Task prompt ▸ Filter the lines below, keeping each one that holds "inherited".
━━━ Input records ━━━
(** ** Theorems: more on the aggregate statistics *)

Lemma set_totals_self :
  forall r,
    test_result.set_totals
      (test_result.total_payload r) (test_result.total_frame_overhead r)
      (test_result.total_frame_overhead_compressed r)
      (test_result.total_compressed_size r) (test_result.total_ratio r)
      (test_result.total_elapsed_seconds r) r = r.
Proof. intros []; reflexivity. Qed.

(** The loop of [calc_stats] in one step. *)
Lemma fold_accumulate_eq :
  forall l r,
    fold_left test_result.accumulate l r
    = test_result.set_totals
        (fold_left (mem_lift2 size_add)
                   (map (fun lr => Val (line_result.payload_size lr)) l)
                   (test_result.total_payload r))
        (fold_left (mem_lift2 size_add)
                   (map (fun lr => Val (line_result.frame_overhead lr)) l)
                   (test_result.total_frame_overhead r))
        (fold_left (mem_lift2 size_add)
                   (map line_result.frame_overhead_compressed l)
                   (test_result.total_frame_overhead_compressed r))
        (fold_left (mem_lift2 size_add)
                   (map (fun lr => Val (line_result.compressed_size lr)) l)
                   (test_result.total_compressed_size r))
        (test_result.total_ratio r)
        (fold_left (mem_lift2 PrimFloat.add)
                   (map line_result.elapsed_seconds l)
                   (test_result.total_elapsed_seconds r))
        r.
Proof.
  induction l as [|lr l IH]; intro r; simpl.
  - symmetry. apply set_totals_self.
  - rewrite IH. destruct r; reflexivity.
Qed.

(** [calc_stats] as a function of the records, the settings and the
    previous [total_elapsed_seconds]. *)
Lemma calc_stats_eq :
  forall r,
    let l := test_result.line_results r in
    let wb := test_result.window_bits r in
    let ml := test_result.memory_level r in
    let p := fold_left (mem_lift2 size_add)
               (map (fun lr => Val (line_result.payload_size lr)) l) (Val 0) in
    let cs := fold_left (mem_lift2 size_add)
                (map (fun lr => Val (line_result.compressed_size lr)) l)
                (Val 0) in
    test_result.calc_stats r
    = test_result.mk
        (test_result.error r) (test_result.is_server r)
        (test_result.sending r) (test_result.context_takeover r)
        (test_result.speed_level r) wb ml l
        p
        (fold_left (mem_lift2 size_add)
           (map (fun lr => Val (line_result.frame_overhead lr)) l) (Val 0))
        (fold_left (mem_lift2 size_add)
           (map line_result.frame_overhead_compressed l) (Val 0))
        cs
        (mem_lift2 PrimFloat.div (test_result.mem_double_of_size_t cs)
                   (test_result.mem_double_of_size_t p))
        (fold_left (mem_lift2 PrimFloat.add)
           (map line_result.elapsed_seconds l)
           (test_result.total_elapsed_seconds r))
        (if test_result.sending r then
           Val (to_size_t (int_add (int_shl 1 (int_add wb 2))
                                   (int_shl 1 (int_add ml 9))))
         else
           Val (size_add (to_size_t (int_shl 1 wb))
                         (to_size_t (to_size_t (int_mul 1440 2) * sizeof_int))))
        (if test_result.sending r then
           Val (to_size_t (int_add (int_shl 1 wb) (int_mul (int_mul 1440 2) 4)))
         else Val 0)
        (if test_result.sending r then
           Val (to_size_t (int_add (int_shl 1 wb) (int_mul (int_mul 1440 2) 8)))
         else Val 0).
Proof.
  intro r. cbv zeta. unfold test_result.calc_stats.
  rewrite fold_accumulate_eq.
  destruct r as [e srv snd ct sl wb ml l tp tfo tfoc tcs tr tel mu m32 m64].
  simpl. destruct snd; reflexivity.
Qed.

(** X15: calling [calc_stats] again changes nothing but
    [total_elapsed_seconds]: the settings, the records, the four size
    totals, the ratio and the three memory figures of the second call are
    those of the first. *)
Theorem calc_stats_again :
  forall r,
    test_result.calc_stats (test_result.calc_stats r)
    = set_total_elapsed_seconds
        (test_result.total_elapsed_seconds
           (test_result.calc_stats (test_result.calc_stats r)))
        (test_result.calc_stats r).
Proof.
  intro r.
  rewrite (calc_stats_eq (test_result.calc_stats r)). cbv zeta.
  rewrite (calc_stats_eq r). cbv zeta.
  destruct r as [e srv snd ct sl wb ml l tp tfo tfoc tcs tr tel mu m32 m64].
  reflexivity.
Qed.
(** X16: with no record at all, [calc_stats] sets the four size totals
    to 0 and the total ratio to 0.0/0.0, which is not a number;
    [total_elapsed_seconds] keeps the value it had. *)
Theorem calc_stats_no_records :
  forall r,
    test_result.line_results r = [] ->
    let r' := test_result.calc_stats r in
    test_result.total_payload r' = Val 0
    /\ test_result.total_frame_overhead r' = Val 0
    /\ test_result.total_frame_overhead_compressed r' = Val 0
    /\ test_result.total_compressed_size r' = Val 0
    /\ test_result.total_ratio r' = Val PrimFloat.nan
    /\ test_result.total_elapsed_seconds r'
       = test_result.total_elapsed_seconds r.
Proof.
  intros r H r'. unfold r'. rewrite (calc_stats_eq r). cbv zeta.
  rewrite H. simpl. repeat split.
Qed.

Lemma calc_stats_no_records_witness :
  test_result.total_ratio
    (test_result.calc_stats
       (result (@deflate_test (toy_zlib 13) EmptyString main_settings)))
  = Val PrimFloat.nan.
Proof.
  apply (calc_stats_no_records
           (result (@deflate_test (toy_zlib 13) EmptyString main_settings))).
  reflexivity.
Defined.
Lemma apply_steps_fixed l : forall out,
  (forall r, In r (rows out) ->
     forallb (category_ok (columns out) (cells r)) l = true) ->
  (forallb (fun cs => py_in (VStr "all") (snd cs)) l = true \/
   relabel 0 (rows out) = rows out) ->
  (forall cs, In cs l -> py_in (VStr "all") (snd cs) = false ->
     has_column out (fst cs) = true) ->
  apply_steps out l = Ok out.
Proof.
  induction l as [|[c sel] l IH]; simpl; intros out S C K; [reflexivity|].
  assert (E : multiselect_filter out c sel = Ok out).
  { destruct (py_in (VStr "all") sel) eqn:A;
      [now apply multiselect_filter_all|].
    destruct C as [C|C]; [discriminate|].
    specialize (K (c, sel) (or_introl eq_refl) A). simpl in K.
    apply has_column_position in K. destruct K as [i Hi].
    unfold multiselect_filter, getitem. rewrite A, Hi. simpl.
    unfold reset_index, getitem_mask. simpl.
    rewrite select_all.
    - rewrite C. now destruct out.
    - intros r Hr. specialize (S r Hr). apply andb_true_iff in S.
      destruct S as [S _]. unfold category_ok, lookup in S. simpl in S.
      rewrite A, Hi in S. simpl in S. exact S. }
  rewrite E. simpl. apply IH.
  - intros r Hr. specialize (S r Hr). apply andb_true_iff in S. tauto.
  - destruct C as [C|C]; [|now right]. apply andb_true_iff in C. tauto.
  - intros cs Hin. apply K. now right.
Qed.
(** * UTHOPIA SSH framework: connection pool, executor, dispatcher, tunnel

    A shallow embedding of [uthopiassh.py].  Python objects with identity
    (SSH clients, channels, sockets) are numbered handles; dictionaries are
    [gmap]s, with the order of their keys where the code iterates over
    them; the transport library, the sockets and the clock are an
    interface ([Transport]) whose operations act on an abstract world and may
    raise.  Methods that mutate [self] are functions on an explicit state. *)

From Stdlib Require Import ZArith.
From stdpp Require Import base option list gmap strings pretty sorting.

Local Open Scope string_scope.
Local Open Scope Z_scope.
Local Open Scope list_scope.

(** ** Exceptions and results *)

(** An instance of Python's [Exception]; [str] is [str(e)]. *)
Inductive exn : Type := Exception (msg : string).

Definition str (e : exn) : string :=
  match e with Exception msg => msg end.

(** The outcome of a call that may raise. *)
Inductive Result (A : Type) : Type :=
| Ok (a : A)
| Raise (e : exn).
Arguments Ok {A} a.
Arguments Raise {A} e.

(** ** Data classes *)

(** [class SSHHost] (lines 49-62). *)
Record SSHHost : Type := {
  hostname : string;
  username : string;
  password : option string;
  key_filename : option string;
  port : Z;
  timeout : Z;
  tags : list string
}.

(** Handles of the objects the code holds by reference. *)
Definition SSHClient : Type := nat.
Definition Channel : Type := nat.
Definition Socket : Type := nat.
Definition Addr : Type := (string * Z)%type.

(** The keyword arguments of one [ssh.connect(...)] call; an argument the
    call site leaves out is [None] (paramiko's default). *)
Record ConnectArgs : Type := {
  c_hostname : string;
  c_port : Z;
  c_username : string;
  c_password : option string;
  c_key_filename : option string;
  c_timeout : option Z
}.

Inductive Level : Type := INFO | ERROR.
Definition LogRecord : Type := (Level * string)%type.

(** The two ends a relay copies between. *)
Inductive Endpoint : Type :=
| OfSocket (s : Socket)
| OfChannel (c : Channel).

(** The calls the code makes on its collaborators, kept in call order. *)
Inductive Call : Type :=
| CConnect (ssh : SSHClient) (args : ConnectArgs)
| CClose (ssh : SSHClient)
| CExecCommand (ssh : SSHClient) (command : string)
| CStdoutRead (ch : Channel)
| CStderrRead (ch : Channel)
| CRecvExitStatus (ch : Channel)
| CBindListen (local_port : Z)
| CAccept (local_socket : Socket)
| COpenChannel (ssh : SSHClient) (dest : string * Z) (src : Addr)
| CStartRelay (client_socket : Socket) (channel : Channel)
| CRecv (source : Endpoint)
| CSend (destination : Endpoint) (data : list Byte.byte)
| CEndpointClose (e : Endpoint)
| CCallback.

(** ** The external collaborators *)

(** paramiko, the socket module, [time.time] and [bytes.decode], as
    transitions of an abstract world. *)
Class Transport : Type := {
  World : Type;
  Time : Type;
  time : World → Time;
  time_sub : Time → Time → Time;
  (* paramiko.SSHClient *)
  connect : SSHClient → ConnectArgs → World → World * Result unit;
  is_active : SSHClient → World → bool;
  close : SSHClient → World → World * Result unit;
  exec_command : SSHClient → string → World → World * Result Channel;
  stdout_read : Channel → World → World * Result (list Byte.byte);
  stderr_read : Channel → World → World * Result (list Byte.byte);
  recv_exit_status : Channel → World → World * Result Z;
  decode : list Byte.byte → Result string;
  (* sockets and direct-tcpip channels *)
  bind_listen : Z → World → World * Result Socket;
  accept : Socket → World → World * Result (Socket * Addr);
  open_channel : SSHClient → string * Z → Addr → World → World * Result Channel;
  recv : Endpoint → World → World * Result (list Byte.byte);
  send : Endpoint → list Byte.byte → World → World * Result unit;
  endpoint_close : Endpoint → World → World * Result unit
}.

(** [class TaskResult] (lines 64-74). *)
Record TaskResult `{Transport} : Type := {
  host : string;
  command : string;
  stdout : string;
  stderr : string;
  exit_code : Z;
  execution_time : Time;
  success : bool;
  error : option string
}.

(** ** Process state *)

(** [class SSHConnectionPool], its fields (lines 79-82); the lock is the
    atomicity of [get_connection] and [close_all] below.  A Python dict
    keeps its keys in the order of their insertion: [connections] holds
    the entries of [self.connections] and [key_order] its keys in that
    order. *)
Record SSHConnectionPool : Type := {
  max_connections : Z;
  connections : gmap string SSHClient;
  key_order : list string
}.

(** What the methods read and write: the pool object, the world outside,
    the number of [paramiko.SSHClient()] objects created so far, the
    records given to [logger], and the calls made so far. *)
Record State `{Transport} : Type := {
  pool : SSHConnectionPool;
  world : World;
  clients : nat;
  log : list LogRecord;
  calls : list Call
}.

Section Model.
Context `{T : Transport}.

Definition set_pool (p : SSHConnectionPool) (σ : State) : State :=
  {| pool := p; world := world σ; clients := clients σ; log := log σ;
     calls := calls σ |}.
Lemma li_log (s : state) (evs : list event) :
  LI s -> Forall (call_ok roi0 o name0 bins) evs ->
  LI (set_log (log s ++ evs) s).
Proof.
  intros (Hn & Ho & Hg & Hr & Hlog) Hevs.
  repeat (split; [assumption|]). cbn. apply Forall_app. split; assumption.
Qed.

Lemma li_pointlike (t : Z * Z) (a b : Z) :
  In t bins ->
  preserves LI
    (each_time_fit_pointlike
       (time_cut_roi (after_fit pointlike roi0) (fst t) (snd t)) a b).
Proof.
  intros Hin s Hs.
  set (sroi := time_cut_roi (after_fit pointlike roi0) (fst t) (snd t)).
  assert (Hcases : refit_background (opts s) = true \/ get_background sroi = []
                   \/ (refit_background (opts s) = false
                       /\ get_background sroi <> [])).
  { destruct (refit_background (opts s)); [now left|].
    destruct (get_background sroi); [right; now left|].
    right; right. split; [reflexivity|discriminate]. }
  destruct Hcases as [Hbg|[Hbg|[Hbg Hne]]].
  - rewrite each_time_fit_pointlike_run by (now left). cbn [snd].
    apply li_log; [exact Hs|].
    destruct Hs as (Hn & Ho & _).
    unfold bin_events. apply Forall_app. split.
    + constructor; [|constructor; [exact I|constructor]].
      exists t. split; [exact Hin|].
      unfold pointlike_first_input. now rewrite Hn, Ho.
    + destruct (wants_upper_limit _ _); repeat constructor.
  - rewrite each_time_fit_pointlike_run by (now right). cbn [snd].
    apply li_log; [exact Hs|].
    destruct Hs as (Hn & Ho & _).
    unfold bin_events. apply Forall_app. split.
    + constructor; [|constructor; [exact I|constructor]].
      exists t. split; [exact Hin|].
      unfold pointlike_first_input. now rewrite Hn, Ho.
    + destruct (wants_upper_limit _ _); repeat constructor.
  - rewrite each_time_fit_pointlike_name_error by assumption. exact Hs.
Qed.
(** * The attack simulator of [scripts/simulate-51-attack.py]

    A shallow embedding of the script: the [SelfishMiningAttack] class
    and the block producer [MiningSimulator.mine_block] it drives, the
    three scenarios that follow it ([DoubleSpendAttack],
    [LongRangeAttack], [TimestampManipulationAttack]) and [main], which
    builds the configuration and runs the scenarios selected; then the
    properties of the fork-choice state machine and of the scenarios.

    Python values are modelled as follows: [int] is [Z]; [float] is an
    IEEE 754 binary64 value ([spec_float] at precision 53, maximal
    exponent 1024); [str] is [string]; [list] is [list]; an instance of a
    dataclass or of a class is a record, and an assignment to an attribute
    is a record update.  A call that can raise returns a [result].  The
    draws of the [random] module and the readings of [time.time] are inputs
    of the model, one record of each per round of the loop. *)

From Stdlib Require Import ZArith Bool Ascii String List Lia SpecFloat.
From Stdlib Require Import DecimalString.
Import ListNotations.

Local Open Scope string_scope.
Local Open Scope list_scope.
Local Open Scope Z_scope.

(** ** [hashlib.sha256(...).hexdigest()]

    FIPS 180-4 on bytes, with 32-bit words held in [Z] and reduced by hand
    after every addition and left shift. *)
Module SHA256.

Definition mask32 : Z := 0xffffffff.
Definition w32 (x : Z) : Z := Z.land x mask32.
Definition add32 (a b : Z) : Z := w32 (a + b).
Definition rotr (n x : Z) : Z :=
  Z.lor (Z.shiftr x n) (w32 (Z.shiftl x (32 - n))).
Definition not32 (x : Z) : Z := Z.lxor x mask32.

Definition Ch (x y z : Z) : Z := Z.lxor (Z.land x y) (Z.land (not32 x) z).
Definition Maj (x y z : Z) : Z :=
  Z.lxor (Z.lxor (Z.land x y) (Z.land x z)) (Z.land y z).
Definition Sigma0 (x : Z) : Z := Z.lxor (Z.lxor (rotr 2 x) (rotr 13 x)) (rotr 22 x).
Definition Sigma1 (x : Z) : Z := Z.lxor (Z.lxor (rotr 6 x) (rotr 11 x)) (rotr 25 x).
Definition sigma0 (x : Z) : Z := Z.lxor (Z.lxor (rotr 7 x) (rotr 18 x)) (Z.shiftr x 3).
Definition sigma1 (x : Z) : Z := Z.lxor (Z.lxor (rotr 17 x) (rotr 19 x)) (Z.shiftr x 10).

(** The constants, as the standard derives them: the first 32 bits of
    the fractional parts of the cube roots of the first 64 primes, and of
    the square roots of the first 8. *)
Definition is_prime (n : Z) : bool :=
  forallb (fun d => negb (n mod d =? 0)) (map Z.of_nat (seq 2 (Z.to_nat n - 2))).

Definition primes : list Z := filter is_prime (map Z.of_nat (seq 2 310)).

(** The largest [r] below [2 ^ bits] with [r ^ k <= n], bit by bit. *)
Fixpoint root_bits (k : Z) (bits : nat) (n r : Z) : Z :=
  match bits with
  | O => r
  | S b =>
      let r' := r + 2 ^ Z.of_nat b in
      if r' ^ k <=? n then root_bits k b n r' else root_bits k b n r
  end.

Definition frac_root (k p : Z) : Z := w32 (root_bits k 40 (p * 2 ^ (32 * k)) 0).

Definition K : list Z := Eval vm_compute in map (frac_root 3) primes.

Definition H0 : list Z := Eval vm_compute in map (frac_root 2) (firstn 8 primes).

(** Big-endian bytes of [x], [n] of them. *)
Fixpoint be_bytes (n : nat) (x : Z) : list Z :=
  match n with
  | O => []
  | S n' => Z.land (Z.shiftr x (8 * Z.of_nat n')) 0xff :: be_bytes n' x
  end.

Definition pad (msg : list Z) : list Z :=
  let len := Z.of_nat (length msg) in
  let zeros := Z.to_nat ((55 - len) mod 64) in
  msg ++ [0x80] ++ repeat 0 zeros ++ be_bytes 8 (8 * len).

Fixpoint be_words (fuel : nat) (bs : list Z) : list Z :=
  match fuel, bs with
  | S fuel', b0 :: b1 :: b2 :: b3 :: rest =>
      (Z.shiftl b0 24 + Z.shiftl b1 16 + Z.shiftl b2 8 + b3) :: be_words fuel' rest
  | _, _ => []
  end.

Fixpoint chunks (fuel : nat) (ws : list Z) : list (list Z) :=
  match fuel, ws with
  | S fuel', _ :: _ => firstn 16 ws :: chunks fuel' (skipn 16 ws)
  | _, _ => []
  end.

(** One round: [win] holds the sixteen schedule words [W t .. W (t+15)];
    the working variables are [a .. h]. *)
Definition round (st : list Z * list Z) (k : Z) : list Z * list Z :=
  match st with
  | (a :: b :: c :: d :: e :: f :: g :: h :: nil, win) =>
      let w := nth 0 win 0 in
      let t1 := add32 (add32 (add32 (add32 h (Sigma1 e)) (Ch e f g)) k) w in
      let t2 := add32 (Sigma0 a) (Maj a b c) in
      let w16 := add32 (add32 (add32 (sigma1 (nth 14 win 0)) (nth 9 win 0))
                              (sigma0 (nth 1 win 0))) w in
      ([add32 t1 t2; a; b; c; add32 d t1; e; f; g], tl win ++ [w16])
  | _ => st
  end.

Definition compress (h : list Z) (block : list Z) : list Z :=
  let '(v, _) := fold_left round K (h, block) in
  map (fun p => add32 (fst p) (snd p)) (combine h v).

Definition digest (msg : list Z) : list Z :=
  let bs := pad msg in
  let ws := be_words (length bs) bs in
  fold_left compress (chunks (length ws) ws) H0.

Definition hex_digit (x : Z) : ascii :=
  nth (Z.to_nat x)
      (list_ascii_of_string "0123456789abcdef") "0"%char.

Fixpoint hex_nibbles (n : nat) (x : Z) : string :=
  match n with
  | O => EmptyString
  | S n' => String (hex_digit (Z.land (Z.shiftr x (4 * Z.of_nat n')) 0xf))
                   (hex_nibbles n' x)
  end.

Definition bytes_of_string (s : string) : list Z :=
  map (fun c => Z.of_N (N_of_ascii c)) (list_ascii_of_string s).

Definition hexdigest (s : string) : string :=
  fold_right (fun w acc => String.append (hex_nibbles 8 w) acc) EmptyString
             (digest (bytes_of_string s)).

End SHA256.

(** ** Exceptions

    An exception is named by its class.  [Raise e] stands for an uncaught
    [e]: nothing in the script catches one. *)
Definition exn := string.

Inductive result (A : Type) : Type :=
| Ok (a : A)
| Raise (e : exn).
Arguments Ok {A} a.
Arguments Raise {A} e.

Definition bind {A B : Type} (m : result A) (k : A -> result B) : result B :=
  match m with
  | Ok a => k a
  | Raise e => Raise e
  end.

Notation "x <- m ;; k" := (bind m (fun x => k))
  (at level 61, m at next level, right associativity).

Definition ZeroDivisionError : exn := "ZeroDivisionError".
Definition ValueError : exn := "ValueError".
Definition IndexError : exn := "IndexError".
Definition OverflowError : exn := "OverflowError".

(** ** Python values *)

(** [float]: binary64. *)
Definition float := spec_float.
Definition prec : Z := 53.
Definition emax : Z := 1024.

Definition float_lit (m e : Z) : float := binary_normalize prec emax m e false.
Definition fmul : float -> float -> float := SFmul prec emax.
Definition fsub : float -> float -> float := SFsub prec emax.
Definition fdiv : float -> float -> float := SFdiv prec emax.
Definition flt : float -> float -> bool := SFltb.
Definition fle : float -> float -> bool := SFleb.

Definition is_zero (x : float) : bool :=
  match x with S754_zero _ => true | _ => false end.
Definition is_nan (x : float) : bool :=
  match x with S754_nan => true | _ => false end.

Definition f0 : float := S754_zero false.
Definition f1 : float := float_lit 1 0.
Definition f3 : float := float_lit 3 0.
Definition f60 : float := float_lit 60 0.
(** [0.1] is [0x1.999999999999ap-4]. *)
Definition f0_1 : float := float_lit 0x1999999999999a (-56).

(** [float(n)] for an [int]: rounded to nearest even, [OverflowError] when
    the result is not finite. *)
Definition float_of_int (n : Z) : result float :=
  match binary_normalize prec emax n 0 false with
  | S754_infinity _ => Raise OverflowError
  | x => Ok x
  end.

(** [x / y] on floats. *)
Definition truediv (x y : float) : result float :=
  if is_zero y then Raise ZeroDivisionError else Ok (fdiv x y).

(** [min(a, b)]: [b] when [b < a], else [a]. *)
Definition fmin (a b : float) : float := if flt b a then b else a.

(** [str(n)] for an [int]. *)
Definition str (n : Z) : string := NilZero.string_of_int (Z.to_int n).

(** [len(l)]. *)
Definition len {A : Type} (l : list A) : Z := Z.of_nat (length l).

(** [l[i]] for [0 <= i]. *)
Definition index {A : Type} (l : list A) (i : nat) : result A :=
  match nth_error l i with
  | Some x => Ok x
  | None => Raise IndexError
  end.

(** [l[-1]]. *)
Definition last_item {A : Type} (l : list A) : result A :=
  match rev l with
  | x :: _ => Ok x
  | [] => Raise IndexError
  end.

(** [range(lo, hi)]. *)
Definition range (lo hi : Z) : list Z :=
  map (fun i => lo + Z.of_nat i) (seq 0 (Z.to_nat (hi - lo))).

(** ** The sources of nondeterminism

    What one round takes from the [random] module, in the order of the
    calls, and what it reads from the clock. *)
Record Draw := {
  random_value : float;  (* random.random() in run_simulation *)
  choice : nat;          (* the position random.choice takes in honest_miners *)
  expo : float;          (* -log(1.0 - random()) inside random.expovariate *)
  randint : Z            (* random.randint(0, 2**32) *)
}.

Record Clock := {
  time_hash : Z;   (* int(time.time()) inside block_data *)
  time_stamp : Z   (* int(time.time()) in the timestamp field *)
}.

(** The ranges the [random] module promises. *)
Definition draw_ok (d : Draw) : Prop :=
  fle f0 (random_value d) = true /\ flt (random_value d) f1 = true /\
  (choice d < 3)%nat /\
  fle f0 (expo d) = true /\
  0 <= randint d <= 2 ^ 32.

(** [random.expovariate(lambd)] is [-log(1.0 - random()) / lambd]. *)
Definition expovariate (lambd : float) (d : Draw) : result float :=
  truediv (expo d) lambd.
(** The own part and whether the prototype has been replaced, after one
    entry that did not throw. *)
Definition shape_visit (s : tree_shape * bool) (i : item) : tree_shape * bool :=
  match track_of i with
  | Some (f, md) =>
      if reaches_own s.1 s.2 md then (track_step f md s.1, s.2)
      else s
  | None =>
      if is_directory i then
        match name i with
        | Some n =>
            if String.eqb (Path.basename n) "__proto__" then (s.1, true)
            else (directory_step (Path.basename n) s.1, s.2)
        | None => s
        end
      else s
  end.

Definition shape_run (l : list item) (s : tree_shape * bool) : tree_shape * bool :=
  foldl shape_visit s l.

Definition shape_of (data : list item) : tree_shape :=
  (shape_run data (∅, false)).1.

Definition shape_track (m : tree_shape) (a al t : string) : option string :=
  n ← m !! a; A ← albums n !! al; A !! t.

(** The entry throws on the own part [m] while the prototype is
    [Object.prototype]. *)
Definition shape_throws (m : tree_shape) (i : item) : bool :=
  match track_of i with
  | Some (f, md) => negb (reaches_own m false md)
  | None => nameless i
  end.

(** What the own part [m] owes to the entries [l]: a node without albums
    is a directory node, an album without tracks comes from an entry whose
    title [Object.prototype] defines, and no track has an empty file. *)
Definition populated (l : list item) (m : tree_shape) : Prop :=
  ∀ a n, m !! a = Some n →
    (albums n = ∅ → n = mkArtistShape true ∅) ∧
    ∀ al A, albums n !! al = Some A →
      (A = ∅ → ∃ i f md, i ∈ l ∧ track_of i = Some (f, md) ∧
                         resolved_artist md = a ∧ resolved_album md = al ∧
                         inherited (resolved_title f md) = true) ∧
      ∀ t f, A !! t = Some f → f ≠ "".

(** Below the top level no key is a property of [Object.prototype]. *)
Definition plain_keys (m : tree_shape) : Prop :=
  ∀ a n, m !! a = Some n →
    ∀ al A, albums n !! al = Some A →
      inherited al = false ∧ ∀ t f, A !! t = Some f → inherited t = false.

(** A top-level key that [Object.prototype] defines is in the own part
    [m] exactly when a directory entry of [l] has that base name. *)
Definition directory_keys (l : list item) (m : tree_shape) : Prop :=
  ∀ k, inherited k = true →
    (is_Some (m !! k) ↔ existsb (directory_named k) l = true).

(** The loop on the own part while the prototype is [Object.prototype]. *)
Fixpoint shape_forEach (l : list item) (m : tree_shape) : option tree_shape :=
  match l with
  | [] => Some m
  | i :: l' =>
      if shape_throws m i then None
      else shape_forEach l' (shape_visit (m, false) i).1
  end.

(** ** The playback controller *)

(** Signals passed to [ChildProcess.kill]; with no argument it sends
    [SIGTERM]. *)
Inductive signal := SIGTERM | SIGSTOP | SIGCONT.

(** The five [let] variables of lines 13-17.  A child process and an
    interval timer are named by the number of those created before it. *)
Record globals := mkGlobals {
  currentAudio : option nat;
  isPlaying : bool;
  progressBarInterval : option nat;
  songDuration : float;
  elapsedTime : Z
}.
━━━
Result ▸
                         inherited (resolved_title f md) = true) ∧
      inherited al = false ∧ ∀ t f, A !! t = Some f → inherited t = false.
  ∀ k, inherited k = true →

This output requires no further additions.